Beautiful Soup is a Python library that is commonly used for web scraping purposes. It allows you to extract data from HTML and XML documents by providing convenient methods and tools for parsing and navigating through the document's structure.

In [1]:
!pip install beautifulsoup4



In [5]:
from bs4 import BeautifulSoup

# Assuming you have an HTML document stored in the 'html_doc' variable
html_doc = """
<html>
<head>
    <title>osAndroid</title>
</head>
<body>
    <div id="content">
        <h1>Heading</h1>
        <p>Hello I am Osanda.</p>
        <ul>
            <li>Item 1</li>
            <li>Item 2</li>
            <li>Item 3</li>
        </ul>

        <ol>
            <li>Item 1</li>
            <li>Item 2</li>
            <li>Item 3</li>

        </ol>
    </div>
</body>
</html>
"""

# Create a BeautifulSoup object
soup = BeautifulSoup(html_doc, 'html.parser')

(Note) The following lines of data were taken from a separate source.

Lemma main_unrecognized_raises_witness :
  py_in (Some "trigonal"%string)
    [:: "isotropic"; "cubic"; "tetragonal"; "hexagonal";
        "orthorhombic"; "monoclinic"; "triclinic"]%string = false /\
  main example_isotropic_alg (Some "trigonal"%string) 2 = Raise LinAlgError.
Proof.
split; first by vm_compute.
by apply: main_unrecognized_raises; vm_compute.
Defined.

Lemma Sierpinsky_weights_index_witness :
  (1 <= 2 < (2 ^ 1).+1) /\
  nth 0%R (Sierpinsky algR 1).1 (1 + tri 2) =
  vec3 ((2 ^ 1 - 2)%:R / (2 ^ 1)%:R) ((2 - 1)%:R / (2 ^ 1)%:R)
       (1%:R / (2 ^ 1)%:R).
Proof.
split; first by [].
exact: (@Sierpinsky_weights_index algR 1 2 1 isT).
Defined.

Lemma connectivity_per_face_witness :
  (1 < 8 /\ 0 < (2 ^ 0) ^ 2) /\
  tri_in (fun x => tri (2 ^ 0).+1 * 1 <= x < tri (2 ^ 0).+1 * 2)
         (nth (0, 0, 0) (connectivity algR 0) ((2 ^ 0) ^ 2 * 1 + 0)).
Proof.
split; first by [].
exact: (@connectivity_per_face algR 0 1 0 isT isT).
Defined.

Lemma normalize_unit_length_witness :
  norm2 (vec3 (1 : algR) 0 0) != 0%R /\
  norm2 (normalize (vec3 (1 : algR) 0 0)) = 1%R.
Proof.
have h : norm2 (vec3 (1 : algR) 0 0) != 0%R.
  by rewrite norm2_vec3 expr1n expr0n /= !addr0 oner_neq0.
by split; [exact: h | exact: (normalize_unit_length h)].
Defined.

Lemma nodes_radius_witness :
  (0 < 8 * tri (2 ^ 0).+1 /\
   contraction example_S3333 (nth 0%R (directions algR 0) 0) != 0%R) /\
  [/\ norm2 (nth 0%R (directions algR 0) 0) = 1%R,
      nth 0%R (nodes example_S3333 0) 0 =
      \row_j (nth 0%R (directions algR 0) 0 0%R j
              / contraction example_S3333 (nth 0%R (directions algR 0) 0))%R
    & (norm2 (nth 0%R (nodes example_S3333 0) 0)
       * contraction example_S3333 (nth 0%R (directions algR 0) 0) ^+ 2
       = 1)%R].
Proof.
have lt0 : 0 < 8 * tri (2 ^ 0).+1 by [].
have c0 : contraction example_S3333 (nth 0%R (directions algR 0) 0) != 0%R.
  apply: example_contraction_neq0; apply: nth_directions_unit.
  by rewrite size_directions.
by split; [split | exact: (nodes_radius lt0 c0)].
Defined.

Lemma main_isotropic_sphere_witness :
  [/\ ((200 : algR) != 100)%R, ((200 : algR) + 2 * 100 != 0)%R
    & ((200 : algR) + 100 != 0)%R] /\
  exists nds conn,
    main example_isotropic_alg (Some "isotropic"%string) 1 = Ok (nds, conn) /\
    all (fun p => norm2 p ==
           ((200 - 100) * (200 + 2 * 100) / (200 + 100)) ^+ 2)%R
        nds.
Proof.
split; first by split; [exact: example_alg_neq | exact: example_alg_neq2 | exact: example_alg_neq3].
exact: (@main_isotropic_sphere algR example_isotropic_alg 1 example_alg_neq
          example_alg_neq2 example_alg_neq3).
Defined.

(** * The writers: lemmas *)

Section WritersTheory.

Variable R : rcfType.

Implicit Types (s : seq R) (v : 'rV[R]_3) (coords : seq 'rV[R]_3).

Lemma np_max_ge x s y : y \in x :: s -> (y <= np_max (x :: s))%R.
Proof.
rewrite /np_max /=; elim: s => [|z s IH]; first by rewrite inE => /eqP->.
rewrite inE [y \in _]inE orbCA -in_cons /= le_max => /orP[/eqP->|/IH->].
  by rewrite lexx.
by rewrite orbT.
Qed.

Lemma np_max_mem x s : np_max (x :: s) \in x :: s.
Proof.
rewrite /np_max /=; elim: s => [|z s IH]; first by rewrite inE.
rewrite /=; case: leP => _; last by rewrite !inE eqxx orbT.
by move: IH; rewrite !inE => /orP[->|->]; rewrite ?orbT.
Qed.

Lemma np_min_le x s y : y \in x :: s -> (np_min (x :: s) <= y)%R.
Proof.
rewrite /np_min /=; elim: s => [|z s IH]; first by rewrite inE => /eqP->.
rewrite inE [y \in _]inE orbCA -in_cons /= ge_min => /orP[/eqP->|/IH->].
  by rewrite lexx.
by rewrite orbT.
Qed.

Lemma linalg_norm_ge0 v : (0 <= linalg_norm v)%R.
Proof. exact: sqrtr_ge0. Qed.

End WritersTheory.

(** * The writers: results *)

Section WritersResults.

Variable R : rcfType.

Implicit Types (v : 'rV[R]_3) (coords : seq 'rV[R]_3) (S : tensor4 R).

(** X22.  In [x3d_writeData], when the largest distance [auto] of a point
    from the origin is positive, the argument [fraction] handed to the
    colormap lies between 0 and 1 for every point and is 1 for some
    point, and [minimum <= auto]. *)
Theorem x3d_fraction_range coords v :
  v \in coords -> (0 < x3d_auto coords)%R ->
  [/\ (0 <= x3d_fraction coords v <= 1)%R,
      (x3d_minimum coords <= x3d_auto coords)%R
    & exists2 u, u \in coords & x3d_fraction coords u = 1%R].
Proof.
case: coords => [|p coords] // hv a0.
have hn : linalg_norm v \in [seq linalg_norm u | u <- p :: coords].
  exact: map_f.
have le_a := np_max_ge hn; rewrite -/(x3d_auto (p :: coords)) in le_a.
split.
- rewrite /x3d_fraction; apply/andP; split.
    by rewrite divr_ge0 ?linalg_norm_ge0 // ltW.
  by rewrite ler_pdivrMr // mul1r.
- apply: le_trans le_a; exact: np_min_le.
- have hm : x3d_auto (p :: coords)
              \in [seq linalg_norm u | u <- p :: coords].
    exact: np_max_mem.
  case/mapP: hm => u hu e; exists u => //.
  by rewrite /x3d_fraction -e divff // gt_eqF.
Qed.

(** X23.  The value written for a point in the array ["E"] of the VTK
    file is the absolute value of the modulus along its direction (the
    contraction being non-zero there). *)
Theorem vtk_magnitude_modulus S N i :
  (i < 8 * tri (2 ^ N).+1)%N ->
  contraction S (nth 0%R (directions R N) i) != 0%R ->
  vtk_magnitude (nth 0%R (nodes S N) i) =
  `|E_hkl3333 S (nth 0%R (directions R N) i)|%R.
Proof.
rewrite -(size_directions R) => lt_i _.
by rewrite /vtk_magnitude /linalg_norm nodes_norm2 // sqrtr_sqr.
Qed.

End WritersResults.

(** ** The results of the writers on the example inputs *)

Lemma example_norm1 : linalg_norm (vec3 (1 : algR) 0 0)%R = 1%R.
Proof.
by rewrite /linalg_norm norm2_vec3 expr1n expr0n /= !addr0 sqrtr1.
Qed.

Lemma x3d_fraction_range_witness :
  (vec3 (1 : algR) 0 0 \in [:: vec3 (1 : algR) 0 0]
   /\ 0 < x3d_auto [:: vec3 (1 : algR) 0 0])%R /\
  [/\ (0 <= x3d_fraction [:: vec3 (1 : algR) 0 0] (vec3 1 0 0) <= 1)%R,
      (x3d_minimum [:: vec3 (1 : algR) 0 0]
       <= x3d_auto [:: vec3 (1 : algR) 0 0])%R
    & exists2 u, u \in [:: vec3 (1 : algR) 0 0]%R
                 & x3d_fraction [:: vec3 (1 : algR) 0 0]%R u = 1%R].
Proof.
have hv : (vec3 (1 : algR) 0 0 \in [:: vec3 (1 : algR) 0 0])%R.
  by rewrite inE eqxx.
have a0 : (0 < x3d_auto [:: vec3 (1 : algR) 0 0])%R.
  by rewrite /x3d_auto /np_max /= example_norm1 ltr01.
by split; [split | exact: (x3d_fraction_range hv a0)].
Defined.

Lemma vtk_magnitude_modulus_witness :
  (0 < 8 * tri (2 ^ 0).+1 /\
   contraction example_S3333 (nth 0%R (directions algR 0) 0) != 0%R) /\
  vtk_magnitude (nth 0%R (nodes example_S3333 0) 0) =
  `|E_hkl3333 example_S3333 (nth 0%R (directions algR 0) 0)|%R.
Proof.
have lt0 : 0 < 8 * tri (2 ^ 0).+1 by [].
have c0 : contraction example_S3333 (nth 0%R (directions algR 0) 0) != 0%R.
  apply: example_contraction_neq0; apply: nth_directions_unit.
  by rewrite size_directions.
by split; [split | exact: (vtk_magnitude_modulus lt0 c0)].
Defined.

(** * The sphere: the triangles as a set *)

Section FlattenUniq.

Variable T : eqType.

# Extract the title of the document
title = soup.title.string
print("Title:", title)

# Extract the text of the first paragraph
paragraph = soup.p.string
print("Paragraph:", paragraph)

# Extract the text of each list item
list_items = soup.find_all('li')
print("List Items:")
for item in list_items:
    print(item.string)


Title: osAndroid
Paragraph: Hello I am Osanda.
List Items:
Item 1
Item 2
Item 3
Item 1
Item 2
Item 3


In [10]:
html_doc_001 = """
<html><head><title>The Dormouse's story</title></head>
<body>
<p class="title"><b>The Dormouse's story</b></p>

<p class="story">Once upon a time there were three little sisters; and their names were
<a href="http://example.com/elsie" class="sister" id="link1">Elsie</a>,
<a href="http://example.com/lacie" class="sister" id="link2">Lacie</a> and
<a href="http://example.com/tillie" class="sister" id="link3">Tillie</a>;
and they lived at the bottom of a well.</p>

<p class="story">...</p>
</body>
</html>
"""
# Create a BeautifulSoup object
soup = BeautifulSoup(html_doc_001, 'html.parser')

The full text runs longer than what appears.